▶ **What you should do**:
Repeat every entry, word for word, leaving no line out.

▶ **Entries shown**:
Lemma merge_upto_other_units (us : list content_unit) (k : nat) :
  other_units (merge_upto us k) = other_units (firstn k us).
Proof.
  induction k as [|k IH]; [reflexivity|].
  destruct (nth_error us k) as [u|] eqn:Hu.
  - rewrite (firstn_S_snoc _ _ Hu), other_units_app, <- IH.
    destruct (merge_upto_S_cases us k Hu)
      as [[E _] | (j & t & Hj & Ht & Hc & E & _)]; rewrite E.
    + apply other_units_app.
    + destruct (prev_paragraph_idx_Some _ Hj) as (t' & Ht' & Hp & _).
      rewrite (other_units_update_paragraph _ _ u Ht' Hp).
      destruct Hc as (_ & _ & Hpu & _).
      unfold other_units at 3. cbn [filter]. unfold is_paragraph.
      rewrite Hpu. cbn. now rewrite app_nil_r.
  - rewrite (firstn_S_none _ _ Hu), <- IH.
    rewrite merge_upto_S, merge_step_out_of_range by now apply nth_error_None.
    reflexivity.
Qed.

(** The target of a merge is the last paragraph: its text is the last of the
    paragraph texts, and the merge glues the fragment's text to it. *)
Lemma paragraph_texts_absorb (l : list content_unit) (j : nat) (u : content_unit) :
  prev_paragraph_idx l = Some j ->
  exists P t,
    paragraph_texts l = (P ++ [t])%list
    /\ paragraph_texts (update_at j (absorb u) l)
       = (P ++ [(t ++ " " ++ text u)%string])%list.
Proof.
  revert j. induction l as [|x r IH]; intros j Hj; [discriminate|].
  cbn [prev_paragraph_idx] in Hj.
  destruct (prev_paragraph_idx r) as [j'|] eqn:E.
  - injection Hj as <-. destruct (IH j' eq_refl) as (P & t & H1 & H2).
    cbn [update_at]. unfold paragraph_texts in *. cbn [filter].
    destruct (is_paragraph x).
    + exists (text x :: P), t. cbn [map]. now rewrite H1, H2.
    + exists P, t. now rewrite H1, H2.
  - destruct (unit_type_eqb (utype x) paragraph) eqn:Ex; [|discriminate].
    injection Hj as <-. exists [], (text x).
    assert (Hr : filter is_paragraph r = []).
    { apply prev_paragraph_idx_None in E. clear -E.
      induction E as [|y r Hy Hr IHr]; [reflexivity|]. cbn [filter].
      unfold is_paragraph at 1.
      destruct (unit_type_eqb (utype y) paragraph) eqn:Ey; [|exact IHr].
      apply unit_type_eqb_eq in Ey. contradiction. }
    assert (Hx : is_paragraph x = true) by exact Ex.
    assert (Hx' : is_paragraph (absorb u x) = true) by exact Ex.
    cbn [update_at]. unfold paragraph_texts. cbn [filter].
    rewrite Hx, Hx', Hr. split; reflexivity.
Qed.

Lemma paragraph_texts_one (u : content_unit) :
  paragraph_texts [u] = if is_paragraph u then [text u] else [].
Proof. unfold paragraph_texts. cbn [filter]. now destruct (is_paragraph u). Qed.

Lemma merge_upto_paragraph_texts (us : list content_unit) (k : nat) :
  join " " (paragraph_texts (merge_upto us k))
  = join " " (paragraph_texts (firstn k us))
  /\ (paragraph_texts (merge_upto us k) = []
      <-> paragraph_texts (firstn k us) = []).
Proof.
  induction k as [|k [IHj IHe]]; [split; [reflexivity|tauto]|].
  destruct (nth_error us k) as [u|] eqn:Hu.
  - rewrite (firstn_S_snoc _ _ Hu), paragraph_texts_app, paragraph_texts_one.
    destruct (merge_upto_S_cases us k Hu)
      as [[E _] | (j & t & Hj & Ht & Hc & E & _)]; rewrite E.
    + rewrite paragraph_texts_app, paragraph_texts_one.
      destruct (is_paragraph u).
      * split.
        -- rewrite !join_snoc.
           destruct (paragraph_texts (merge_upto us k)) eqn:E1,
                    (paragraph_texts (firstn k us)) eqn:E2; try reflexivity.
           ++ destruct IHe as [H _]. specialize (H eq_refl). discriminate.
           ++ destruct IHe as [_ H]. specialize (H eq_refl). discriminate.
           ++ now rewrite IHj.
        -- split; intros H; apply app_eq_nil in H; destruct H as [_ H];
             discriminate H.
      * rewrite !app_nil_r. split; assumption.
    + destruct (paragraph_texts_absorb _ u Hj) as (P & t0 & H1 & H2).
      destruct Hc as (_ & _ & Hpu & _).
      assert (Hp : is_paragraph u = true)
        by (unfold is_paragraph; now rewrite Hpu).
      rewrite Hp, H2. split.
      * rewrite join_glue_last, <- H1, IHj, join_snoc.
        destruct (paragraph_texts (firstn k us)) eqn:E2; [|reflexivity].
        destruct IHe as [_ H]. specialize (H eq_refl). rewrite H1 in H.
        destruct P; discriminate.
      * split; intros H; apply app_eq_nil in H; destruct H as [_ H];
          discriminate H.
  - rewrite (firstn_S_none _ _ Hu).
    rewrite merge_upto_S, merge_step_out_of_range by now apply nth_error_None.
    now split.
Qed.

▶ **Expected answer**:
Lemma merge_upto_other_units (us : list content_unit) (k : nat) :
  other_units (merge_upto us k) = other_units (firstn k us).
Proof.
  induction k as [|k IH]; [reflexivity|].
  destruct (nth_error us k) as [u|] eqn:Hu.
  - rewrite (firstn_S_snoc _ _ Hu), other_units_app, <- IH.
    destruct (merge_upto_S_cases us k Hu)
      as [[E _] | (j & t & Hj & Ht & Hc & E & _)]; rewrite E.
    + apply other_units_app.
    + destruct (prev_paragraph_idx_Some _ Hj) as (t' & Ht' & Hp & _).
      rewrite (other_units_update_paragraph _ _ u Ht' Hp).
      destruct Hc as (_ & _ & Hpu & _).
      unfold other_units at 3. cbn [filter]. unfold is_paragraph.
      rewrite Hpu. cbn. now rewrite app_nil_r.
  - rewrite (firstn_S_none _ _ Hu), <- IH.
    rewrite merge_upto_S, merge_step_out_of_range by now apply nth_error_None.
    reflexivity.
Qed.

(** The target of a merge is the last paragraph: its text is the last of the
    paragraph texts, and the merge glues the fragment's text to it. *)
Lemma paragraph_texts_absorb (l : list content_unit) (j : nat) (u : content_unit) :
  prev_paragraph_idx l = Some j ->
  exists P t,
    paragraph_texts l = (P ++ [t])%list
    /\ paragraph_texts (update_at j (absorb u) l)
       = (P ++ [(t ++ " " ++ text u)%string])%list.
Proof.
  revert j. induction l as [|x r IH]; intros j Hj; [discriminate|].
  cbn [prev_paragraph_idx] in Hj.
  destruct (prev_paragraph_idx r) as [j'|] eqn:E.
  - injection Hj as <-. destruct (IH j' eq_refl) as (P & t & H1 & H2).
    cbn [update_at]. unfold paragraph_texts in *. cbn [filter].
    destruct (is_paragraph x).
    + exists (text x :: P), t. cbn [map]. now rewrite H1, H2.
    + exists P, t. now rewrite H1, H2.
  - destruct (unit_type_eqb (utype x) paragraph) eqn:Ex; [|discriminate].
    injection Hj as <-. exists [], (text x).
    assert (Hr : filter is_paragraph r = []).
    { apply prev_paragraph_idx_None in E. clear -E.
      induction E as [|y r Hy Hr IHr]; [reflexivity|]. cbn [filter].
      unfold is_paragraph at 1.
      destruct (unit_type_eqb (utype y) paragraph) eqn:Ey; [|exact IHr].
      apply unit_type_eqb_eq in Ey. contradiction. }
    assert (Hx : is_paragraph x = true) by exact Ex.
    assert (Hx' : is_paragraph (absorb u x) = true) by exact Ex.
    cbn [update_at]. unfold paragraph_texts. cbn [filter].
    rewrite Hx, Hx', Hr. split; reflexivity.
Qed.

Lemma paragraph_texts_one (u : content_unit) :
  paragraph_texts [u] = if is_paragraph u then [text u] else [].
Proof. unfold paragraph_texts. cbn [filter]. now destruct (is_paragraph u). Qed.

Lemma merge_upto_paragraph_texts (us : list content_unit) (k : nat) :
  join " " (paragraph_texts (merge_upto us k))
  = join " " (paragraph_texts (firstn k us))
  /\ (paragraph_texts (merge_upto us k) = []
      <-> paragraph_texts (firstn k us) = []).
Proof.
  induction k as [|k [IHj IHe]]; [split; [reflexivity|tauto]|].
  destruct (nth_error us k) as [u|] eqn:Hu.
  - rewrite (firstn_S_snoc _ _ Hu), paragraph_texts_app, paragraph_texts_one.
    destruct (merge_upto_S_cases us k Hu)
      as [[E _] | (j & t & Hj & Ht & Hc & E & _)]; rewrite E.
    + rewrite paragraph_texts_app, paragraph_texts_one.
      destruct (is_paragraph u).
      * split.
        -- rewrite !join_snoc.
           destruct (paragraph_texts (merge_upto us k)) eqn:E1,
                    (paragraph_texts (firstn k us)) eqn:E2; try reflexivity.
           ++ destruct IHe as [H _]. specialize (H eq_refl). discriminate.
           ++ destruct IHe as [_ H]. specialize (H eq_refl). discriminate.
           ++ now rewrite IHj.
        -- split; intros H; apply app_eq_nil in H; destruct H as [_ H];
             discriminate H.
      * rewrite !app_nil_r. split; assumption.
    + destruct (paragraph_texts_absorb _ u Hj) as (P & t0 & H1 & H2).
      destruct Hc as (_ & _ & Hpu & _).
      assert (Hp : is_paragraph u = true)
        by (unfold is_paragraph; now rewrite Hpu).
      rewrite Hp, H2. split.
      * rewrite join_glue_last, <- H1, IHj, join_snoc.
        destruct (paragraph_texts (firstn k us)) eqn:E2; [|reflexivity].
        destruct IHe as [_ H]. specialize (H eq_refl). rewrite H1 in H.
        destruct P; discriminate.
      * split; intros H; apply app_eq_nil in H; destruct H as [_ H];
          discriminate H.
  - rewrite (firstn_S_none _ _ Hu).
    rewrite merge_upto_S, merge_step_out_of_range by now apply nth_error_None.
    now split.
Qed.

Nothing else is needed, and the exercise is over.